TRUE BLOOD SEASON 3- (2010)
Created by Alan Ball
Cast: Anna Paquin, Stephen Moyer, Alexander Skarsgard
Confession time: I think this show isn’t really good, and, at times, it’s a big bag of stupid. Without ever reading the books it’s based on, the twists and turns the show tries to pull off I always see coming way in advance. The characters often do nonsensical things, sometimes against type, only for the sake for advancing the plot and that has always been a pet peeve of mine. Worst of all I hate the part it has played in the wussification of vampires into misunderstood, brooding, bad boys. You know; pale necrophiliac sex symbols with fangs as opposed to the evil, undead things I prefer.
Yet with all that said, I do so enjoy watching this show. I know, I’m surprised as you are, not to mention even a bit ashamed for myself. TRUE BLOOD is not great TV, hell it’s not even particularly good TV. At best its junk food TV, but just like chocolate and peanut butter, I just can’t seem to get enough of it. It’s silly and bloody and sexy and I do love it so. So keep that in mind when reading this review. TRUE BLOOD has won me over despite me not really liking it. I guess that does attest to something good about this show, or at just how easily I’m amused. Anyway, let’s move on.

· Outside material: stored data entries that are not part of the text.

Lemma processOrder_r_trades b o tid ts o' b' tid' :
  processOrder_r dadd dsub int_succ b o tid = Some (ts, o', b', tid') ->
  o' = fold_left (fun ord tr => reduceQuantity_r dsub ord (quantity tr)) ts o
  /\ tid' = Nat.iter (length ts) int_succ tid
  /\ forall k t,
       nth_error ts k = Some t ->
       tradeID t = Nat.iter k int_succ tid
       /\ exists m,
            nth_error (priority_order (opp_side (getSide o) b)) k = Some m
            /\ makerOrderID t = getOrderID m
            /\ takerOrderID t = getOrderID o
            /\ price t = getPrice m
            /\ quantity t
               = Z.min (remaining_after dsub o (firstn k ts)) (getQuantity m).
Proof.
  intros Hp.
  apply processOrder_r_cases in Hp
    as [(-> & -> & _ & ->)|(st' & Hloop & -> & -> & ->)].
  { split; [reflexivity|]. split; [reflexivity|].
    intros [|k] t Hk; discriminate. }
  apply match_loop_r_run, loop_run_r_trades in Hloop
    as (new & Htr & Htk & Hid & Hnth).
  unfold start_state in Htr, Htk, Hid, Hnth.
  cbn [trades taker next_trade_id opposite app] in Htr, Htk, Hid, Hnth.
  subst new. split; [assumption|]. split; assumption.
Qed.

End RoundedProperties.

(** ** No empty queue, whatever the arithmetic *)

Section RoundedInvariant.

Variable dadd dsub : Z -> Z -> Z.
Variable int_succ : Z -> Z.
Variable to_string : Z -> string.
Variable dump : json -> string.

Lemma PriceMap_push_nonempty s m k o :
  queues_nonempty m -> queues_nonempty (PriceMap_push s m k o).
Proof.
  unfold queues_nonempty. induction m as [|[k0 q0] m IH]; intros H; simpl.
  - constructor; [discriminate|constructor].
  - inversion H as [|? ? Hq Hm]; subst.
    destruct (key_before s k k0).
    { constructor; [discriminate|assumption]. }
    destruct (key_before s k0 k).
    + constructor; [assumption|now apply IH].
    + constructor; [|assumption]. simpl. now destruct q0.
Qed.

Just in case you’ve been asleep for the last three years, TRUE BLOOD is set in a world where the vamps have come out of the proverbial closest and has joined, with mixed success, the world of man. Down south Louisiana way a sexy, brooding vampire (yeah, what did I tell you) named Bill falls for a feisty, perky waitress with psychic powers named Sookie. The TV series explores the star crossed lovers’ trials and tribulations, but because this is a world were undead bloodsuckers are real, things are a bit more complicated and exciting than that tired ROMEO AND JULIET premise. There are werewolves (of course, wherever there’s vampires these days, there’s werewolves), black magic, ancient gods, and even fairies thrown into the mix. Yes, fairies. If you’re familiar with the WORLD OF DARKNESS line of role playing games like I am then all this may sound familiar to you and you’ll probably wonder, as I did, how come they haven’t sued the hell out of this show by now. Well I don’t know the answer to that, so again, let’s move one.

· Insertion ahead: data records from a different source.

(** The part of [classifyWorkflow] that acts on the parsed response:
    no match claimed, or the claimed name looked up in the catalog and the
    full workflow fetched. *)
Definition resolve (workflows : list WorkflowSummary) (parsed : Parsed)
    : M ClassificationResult :=
  if negb (truthy (p_match parsed)) || negb (truthy (p_workflowName parsed)) then
    ret {| workflowId := None; workflowData := None;
           confidence := or_else (p_confidence parsed) (JStr "none");
           reasoning := p_reasoning parsed |}
  else
    match p_workflowName parsed with
    | JStr workflowName =>
        match find (fun w => String.eqb (toLowerCase env (ws_name w))
                               (toLowerCase env workflowName)) workflows with
        | None =>
            ret {| workflowId := None; workflowData := None;
                   confidence := JStr "none";
                   reasoning := JStr "Suggested workflow not found in database" |}
        | Some matchedWorkflow =>
            let* workflowData := getWorkflowById (ws_id matchedWorkflow) in
            match workflowData with
            | None => ret no_match
            | Some data =>
                ret {| workflowId := Some (wf_id data);
                       workflowData := Some data;
                       confidence := or_else (p_confidence parsed) (JStr "medium");
                       reasoning := p_reasoning parsed |}
            end
        end
    | _ =>
        (* the callback of [find] runs on the first entry, if there is one *)
        match workflows with
        | [] =>
            ret {| workflowId := None; workflowData := None;
                   confidence := JStr "none";
                   reasoning := JStr "Suggested workflow not found in database" |}
        | _ :: _ =>
            throw (mkError "TypeError"
                     "parsed.workflowName.toLowerCase is not a function")
        end
    end.

(** The body of the [try] block of [classifyWorkflow]. *)
Definition classify_body (userPrompt : string) : M ClassificationResult :=
  let* workflows := getAllWorkflows in
  match workflows with
  | [] => ret no_match
  | _ :: _ =>
      let* anthropic := getAnthropicClient in
      let* content :=
        capability "anthropic.messages.create" (classificationPrompt workflows userPrompt)
          (messages_create env (classificationPrompt workflows userPrompt)) in
      match content with
      | [] =>
          throw (mkError "TypeError" "Cannot read properties of undefined (reading 'type')")
      | OtherBlock _ :: _ =>
          throw (mkError "Error" "Unexpected response type from Claude")
      | TextBlock response :: _ =>
          resolve workflows (parseClassificationResponse response)
      end
  end.

(** [classifyWorkflow] *)
Definition classifyWorkflow (userPrompt : string) : M ClassificationResult :=
  try_catch (classify_body userPrompt) (fun error => ret no_match).

End WithEnv.

End Classifier.

(* ===================================================================== *)
(** * src/webhook.ts *)
(* ===================================================================== *)

Module Webhook.
Import Text Store Database Capabilities Classifier.

(** The validated request, as [webhookHandler] passes it on. *)
Record Request : Type := {
  prompt : string;
  requestId : string;
  requestSystemPrompt : option string;
  searchWorkflow : bool;
  metadata : option (list (string * jsval));
  startTime : Z;
}.

(** [WebhookResponse] *)
Record WebhookResponse : Type := {
  response : string;
  files : list UploadedFile;
  res_requestId : string;
  trace : list jsval;
  res_workflowId : option string;
  res_workflow : option Workflow;
}.

(** [formatFilesForResponse] *)
Definition formatFilesForResponse (files : list UploadedFile) : string :=
  match files with
  | [] => EmptyString
  | _ :: _ =>
      nl ++ nl ++ "--- Files Generated ---" ++ nl ++
      join_lines
        (imap (fun index file =>
                 pretty (N.of_nat index + 1)%N ++ ". " ++ uf_name file ++ nl
                   ++ "   URL: " ++ uf_url file)
              files)
  end.

(** Modelled from the spec: the [AgentError] class of src/utils/errors.ts
    is not among the sources; an orchestration failure is "surfaced to
    caller" as an AgentError carrying the given message. *)
Definition AgentError (message : string) : jsval := mkError "AgentError" message.

(** [error.message?.includes('timeout')] *)
Definition mentions_timeout (error : jsval) : bool :=
  match message_of error with
  | JStr m => includes "timeout" m
  | _ => false
  end.

(** [error.message] of a caught [Error], as a column value. *)
Definition message_text (error : jsval) : option string :=
  match message_of error with
  | JStr m => Some m
  | _ => None
  end.

(** [classification.workflowId && classification.workflowData] *)
Definition matched (c : ClassificationResult) : option (string * Workflow) :=
  match workflowId c, workflowData c with
  | Some id, Some data =>
      if String.eqb id EmptyString then None else Some (id, data)
  | _, _ => None
  end.

(** [{ ...metadata, executionId }] *)
Definition with_executionId (metadata : option (list (string * jsval)))
    (executionId : option string) : jsval :=
  JObj (default [] metadata ++
        [("executionId", match executionId with Some id => JStr id | None => JNull end)]).

(** [if (executionId)] *)
Definition has_id (executionId : option string) : option string :=
  match executionId with
  | Some id => if String.eqb id EmptyString then None else Some id
  | None => None
  end.

(** The variables [executionId] and [workingDirectory] of
    [processWebhook]: declared outside the [try], assigned inside it, read
    by the [catch]. *)
Record Cell : Type := {
  cell_executionId : option string;
  cell_workingDirectory : option string;
}.

(** One statement of the outer [try] block: when it throws, control goes
    to the [catch] with the variables as they are in [cell]. *)
Definition guarded {A R} (cell : Cell) (m : M A)
    (k : A -> M (Cell * outcome R)) : M (Cell * outcome R) :=
  fun w =>
    match m w with
    | (Ret a, w') => k a w'
    | (Throw e, w') => (Ret (cell, Throw e), w')
    end.

Section WithEnv.
Variable env : Env.

(** "Load prompts" *)
Definition load_prompts (req : Request) : M (string * string) :=
  let* systemPrompt :=
    match requestSystemPrompt req with
    | Some p =>
        if String.eqb p EmptyString
        then capability "loadSystemPrompt" EmptyString (loadSystemPrompt env)
        else ret p
    | None => capability "loadSystemPrompt" EmptyString (loadSystemPrompt env)
    end in
  let* userPromptPrefix :=
    capability "loadUserPromptPrefix" EmptyString (loadUserPromptPrefix env) in
  ret (systemPrompt, userPromptPrefix).

(** "Classify workflow (if enabled)" *)
Definition classify_step (req : Request) : M ClassificationResult :=
  if searchWorkflow req then
    try_catch (classifyWorkflow env (prompt req)) (fun error => ret no_match)
  else ret no_match.

(** "Create execution record if skill was matched"; a failure is logged
    and the run goes on without a record. *)
Definition create_step (req : Request) (classification : ClassificationResult)
    : M (option string) :=
  match matched classification with
  | Some (skillId, _) =>
      try_catch
        (let* id :=
           createExecution skillId (requestId req) webhook
             (Some (JObj [("prompt", JStr (prompt req));
                          ("metadata",
                           match metadata req with
                           | Some m => JObj m
                           | None => JUndefined
                           end);
                          ("requestId", JStr (requestId req))])) in
         ret (Some id))
        (fun error => ret None)
  | None => ret None
  end.

(** "Execute agent (or workflow orchestrator)"; any failure becomes an
    [AgentError]. *)
Definition execute_step (req : Request) (classification : ClassificationResult)
    (systemPrompt userPromptPrefix : string) : M AgentResponse :=
  try_catch
    (match matched classification with
     | Some (_, workflow) =>
         capability "executeWorkflowOrchestrator" (wf_id workflow)
           (executeWorkflowOrchestrator env workflow (prompt req) (requestId req)
              systemPrompt)
     | None =>
         capability "executeAgent" (requestId req)
           (executeAgent env (prompt req) (requestId req) systemPrompt
              (if String.eqb userPromptPrefix EmptyString then None
               else Some userPromptPrefix))
     end)
    (fun error =>
       if mentions_timeout error then throw (AgentError "Agent execution timeout")
       else throw (AgentError "Agent execution failed")).

(** "Process files"; non-fatal. *)
Definition files_step (req : Request) (workingDirectory : option string)
    : M (list UploadedFile) :=
  try_catch
    (match workingDirectory with
     | Some dir =>
         let* detectedFiles := capability "detectFiles" dir (detectFiles env dir) in
         match detectedFiles with
         | [] => ret []
         | _ :: _ =>
             capability "uploadAllFiles" (requestId req)
               (uploadAllFiles env detectedFiles (requestId req))
         end
     | None => ret []
     end)
    (fun error => ret []).

(** "Store result in database and update execution": [upsertResult] with
    the execution id in its metadata, then [updateExecution]. *)
Definition store_step (req : Request) (executionId : option string)
    (agentResponse : string) (conversationTrace : list jsval) : M unit :=
  try_catch
    (upsertResult (requestId req) agentResponse
       (with_executionId (metadata req) executionId) ;;
     match has_id executionId with
     | Some id =>
         let* t := now in
         updateExecution id
           {| r_status := Completed;
              r_output := Some agentResponse;
              r_trace := Some (JArr conversationTrace);
              r_error := None;
              r_durationMs := JNum (t - startTime req) 0;
              r_tokenCount := None |}
     | None => ret tt
     end)
    (fun error => ret tt).

(** "Cleanup working directory": started, not awaited. *)
Definition cleanup_step (workingDirectory : option string) : M unit :=
  match workingDirectory with
  | Some dir => emit (EvCapability "cleanupWorkingDirectory" dir)
  | None => ret tt
  end.

(** The outer [try] block of [processWebhook] from the start of
    orchestration on. *)
Definition orchestrate_and_finish (req : Request) (prompts : string * string)
    (classification : ClassificationResult) (executionId : option string)
    : M (Cell * outcome WebhookResponse) :=
  let cell1 := {| cell_executionId := executionId;
                  cell_workingDirectory := None |} in
  guarded cell1 (execute_step req classification (fst prompts) (snd prompts))
    (fun agentResult =>
  let workingDirectory :=
    if String.eqb (ar_workingDirectory agentResult) EmptyString then None
    else Some (ar_workingDirectory agentResult) in
  let cell2 := {| cell_executionId := executionId;
                  cell_workingDirectory := workingDirectory |} in
  guarded cell2 (files_step req workingDirectory) (fun uploadedFiles =>
  let agentResponse := ar_text agentResult ++ formatFilesForResponse uploadedFiles in
  guarded cell2 (store_step req executionId agentResponse (ar_trace agentResult))
    (fun _ =>
  guarded cell2 (cleanup_step workingDirectory) (fun _ =>
  ret (cell2,
       Ret {| response := agentResponse;
              files := uploadedFiles;
              res_requestId := requestId req;
              trace := ar_trace agentResult;
              res_workflowId := fst <$> matched classification;
              res_workflow := snd <$> matched classification |}))))).

(** The outer [try] block of [processWebhook]. *)
Definition webhook_try (req : Request) : M (Cell * outcome WebhookResponse) :=
  let cell0 := {| cell_executionId := None; cell_workingDirectory := None |} in
  guarded cell0 (load_prompts req) (fun prompts =>
  guarded cell0 (classify_step req) (fun classification =>
  guarded cell0 (create_step req classification) (fun executionId =>
  orchestrate_and_finish req prompts classification executionId))).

Season three of the monsterific melodrama begins with vampire Bill popping the question to Sookie, but before she can say yes or no (you know she was going to say yes, don’t you) Bill is abducted by bad guys. So begins this season’s arc involving a huge pack of werewolves, a vampire king named Russell (played to scene chomping perfection by Denis O'Hare who owns ever scene he’s in), and Sookie discovering the truth behind hey mysterious powers. There’s a lot more going on that just that. TRUE BLOOD has a boatload of memorable secondary characters, each with their own ongoing story arcs, including a Viking vampire, and werepuppy and his new found family, Sookie’s dumb as a rock but good hearted brother, Bill’s smoking hot vampire offspring and her love life troubles, Sookie’s best friend who gets into a very bad relationship, and on and on it goes. At times you need a flow chart just to follow all these plot threads, but such things do make for rabid fans, and since I don’t want to risk their wrath, far be it from me to spoil any of the surprises.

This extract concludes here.